Buy some metal window screening & put it in underneath


----------



## Blondesense (Sep 23, 2008)

You might consider expandable foam insulation in the problem spots. 

I also like Dave's idea of screen. 

Be sure to keep drainage in mind. Anything attached to (or under) the deck will most likely also catch dirt and debris which will hold water/moisture and shorten the life of your deck.


----------



## Gigs (Oct 26, 2008)

Buy some demon WP and kill everything that comes within 10 feet of your house. The nuclear option.


----------



## dotmatrix (Jul 20, 2009)

I have had the same problem.
I bought a product called waspinator sold at hardware stores. At first I didn't think it would work but tried it out. It looks like a larger wasp nest. Wasps are territorial and will not come by as they think there is a wasp nest already in the area. I have also sprayed wasp nests and left the nest behind, simiklar effect as the waspinator.

Enjoying bbqs and meals outside without concern of the wasp.


----------



## woobiken (Jul 28, 2009)

Find the nest(s) and if you want to go out and buy some nasty crap to spray on the nest knock yourself out! But if the nest is visible and accessible cool, go chill out and have a beer or two until lets say midnite or so. Now, if your not sleepy like all the wasps are in the middle of a cool nite you douse the nest with rubbing alcohol which will shut them down right now! Then glove the nest removing it to an area in which you can safely practice your pyrotechnics.

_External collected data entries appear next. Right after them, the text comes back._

(** C10: a call [x.report(...)] whose argument count is not one leaves
    the state unchanged (neither [found] nor [hasUnknown] set, no fix or
    suggest node); so a file whose report calls on the context parameter
    all have zero or several arguments gets no diagnostic. *)
Theorem report_call_needs_one_argument :
  (forall sc fuel st callee args,
     length args <> 1 -> visitCallExpression sc fuel st callee args = Some st)
  /\ (forall fuel evs ro sc_exit,
       run fuel evs None = Some (Some ro) ->
       (forall sc callee args, In (EvCallExpression sc callee args) evs ->
          is_context_report sc callee (context ro) = true -> length args <> 1) ->
       lint fuel evs sc_exit = Some []).
Proof.
  split.
  - intros sc fuel st callee args Hlen. destruct st as [ro|]; [|reflexivity].
    simpl. apply Nat.eqb_neq in Hlen. rewrite Hlen, andb_false_r. reflexivity.
  - intros fuel evs ro sc_exit Hr Hcalls. unfold lint. rewrite Hr. simpl.
    rewrite (found_stays_false _ _ _ _ Hr Hcalls); [reflexivity|].
    intros r0 H; discriminate.
Qed.

Lemma report_call_needs_one_argument_witness :
  visitCallExpression (file_scope 7 []) 10 (Some (mkRuleObject [fixable_code] 7 empty_report))
    context_report [Identifier 60 "node"; Literal 61 (LString "message")]
    = Some (Some (mkRuleObject [fixable_code] 7 empty_report))
  /\ lint 10 (rule_file_two_args [fixable_code]) (file_scope 7 []) = Some [].
Proof.
  split.
  - apply (proj1 report_call_needs_one_argument). discriminate.
  - apply (proj2 report_call_needs_one_argument 10 _
             (mkRuleObject [fixable_code] 7 empty_report)).
    + vm_compute. reflexivity.
    + intros sc callee args Hin _. simpl in Hin.
      destruct Hin as [H | [H | [H | []]]]; try discriminate.
      injection H as _ _ <-. discriminate.
Defined.

(** ** Cyclic [const] chains *)

Lemma cycle_flatten_none f :
  (forall n, flattenExpressions cycle_scope f (Identifier n "a") = None)
  /\ (forall n, flattenExpressions cycle_scope f (Identifier n "b") = None).
Proof.
  induction f as [|f [IHa IHb]]; split; intros n; try reflexivity;
    rewrite flatten_S; simpl; [apply IHb | apply IHa].
Qed.

Lemma cycle_walk_none f : iterateProperties cycle_scope f spread_a = None.
Proof.
  destruct f as [|f]; [reflexivity|].
  change (walk_properties (iterateProperties cycle_scope f)
            (flattenExpressions cycle_scope f) spread_a = None).
  simpl. rewrite (proj1 (cycle_flatten_none f) 92). reflexivity.
Qed.

(** C4, counterexample: [const a = b; const b = a;] parses, and both
    bindings are single [const] declarators with an initializer, so the
    flattener follows [a -> b -> a -> ...] for ever: [a] yields no finite
    list at any depth, the walk of [meta: { ...a }] never ends, and neither
    does the check of a rule whose meta is [{ ...a }] (the [context.report]
    call has been [found], so [Program:exit] walks the meta). *)
Lemma cyclic_const_chain_diverges :
  ~ (exists l, yields cycle_scope (Identifier 92 "a") l)
  /\ ~ (exists l, walks cycle_scope spread_a l)
  /\ (forall fuel, lint fuel (rule_file cycle_scope spread_a node_messageId) cycle_scope = None).
Proof.
  split; [|split].
  - intros [l [f Hf]]. rewrite (proj1 (cycle_flatten_none f) 92) in Hf. discriminate.
  - intros [l [f Hf]]. rewrite cycle_walk_none in Hf. discriminate.
  - intros [|f]; [reflexivity|].
    assert (Hrun : run (S f) (rule_file cycle_scope spread_a node_messageId) None
                   = Some (Some (mkRuleObject spread_a 7
                                   (mkReport [] [] false true)))) by reflexivity.
    unfold lint. rewrite Hrun. cbn [programExit report_of found negb meta].
    rewrite cycle_walk_none. reflexivity.
Qed.
(** * composetest/app.py: the hit counter behind the single route

    A shallow embedding of [get_hit_count] and [hello].  The program talks to
    three things it does not own: the key-value store behind [cache], the
    clock behind [time.sleep] and the resolver behind [socket].  They are the
    variables of the section below; the program itself is state passing over
    a [world] that records the store's data, how many commands were sent to
    it and the trace of the external calls made so far. *)

From Stdlib Require Import ZArith QArith Lqa String List Bool Lia DecimalString.
From Stdlib Require Import DecimalPos DecimalZ Sorted.
Import ListNotations.
Close Scope Q_scope.
Open Scope string_scope.
Open Scope list_scope.

(** ** Exceptions and results *)

(** The only distinction the code makes between exceptions is the clause
    [except redis.exceptions.ConnectionError]: an exception is either an
    instance of that class (or of a subclass), or it is anything else. *)
Inductive exn : Type :=
| ConnectionError (msg : string)
| OtherError (cls msg : string).

Definition is_ConnectionError (e : exn) : bool :=
  match e with
  | ConnectionError _ => true
  | OtherError _ _ => false
  end.

Inductive result (A : Type) : Type :=
| Returned (a : A)
| Raised (e : exn).
Arguments Returned {A} a.
Arguments Raised {A} e.

(** ** The world outside the process *)

(** What happens to one INCR command sent to the store.  [Reply]: the store
    increments and answers.  [Fail e applied]: the client raises [e];
    [applied] tells whether the store had executed the increment before the
    failure (a connection dropped after the command was processed). *)
Inductive outcome : Type :=
| Reply
| Fail (e : exn) (applied : bool).

Definition connection_failure (o : outcome) : bool :=
  match o with
  | Reply => false
  | Fail e _ => is_ConnectionError e
  end.

Definition applied (o : outcome) : bool :=
  match o with
  | Reply => true
  | Fail _ b => b
  end.

Inductive event : Type :=
| EvIncr (key : string) (n : nat)
| EvSleep (secs : Q)
| EvGetHostName
| EvGetHostByName (name : string).

Record world : Type := mkWorld {
  db : string -> Z;        (* the integer held under each key of the store *)
  issued : nat;            (* commands sent to the store so far *)
  trace : list event       (* external calls so far, oldest first *)
}.

(** ** Computations: state passing with exceptions

    An exception keeps the effects performed before it was raised. *)
Definition M (A : Type) : Type := world -> result A * world.

Definition ret {A} (a : A) : M A := fun w => (Returned a, w).

Definition bind {A B} (m : M A) (f : A -> M B) : M B :=
  fun w =>
    match m w with
    | (Returned a, w1) => f a w1
    | (Raised e, w1) => (Raised e, w1)
    end.

Notation "x <- m ;; k" := (bind m (fun x => k))
  (at level 61, m at next level, right associativity).

Definition emit (ev : event) (w : world) : world :=
  {| db := db w; issued := issued w; trace := trace w ++ [ev] |}.

(** The store's increment primitive on its data: the key's integer plus one
    (a key that was never written holds 0). *)
Definition incr_db (key : string) (d : string -> Z) : string -> Z :=
  fun k => if String.eqb k key then (d k + 1)%Z else d k.

(** [str(count)] for a Python [int]. *)
Definition str (z : Z) : string := NilZero.string_of_int (Z.to_int z).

This was the perfect method I used for a huge ground nest I stumbled upon last year, Failsafe!!! Yes, the rubbing alcohol is very manageable when lit with caution. I almost want to say the whole nest should perish just by the temperature shock and lack of oxygen when doused with the rubbing alcohol.

My Ziploc bag method is a bit more of a crazier way to eliminate them so I will only divulge that info to the fearless so to speak!


----------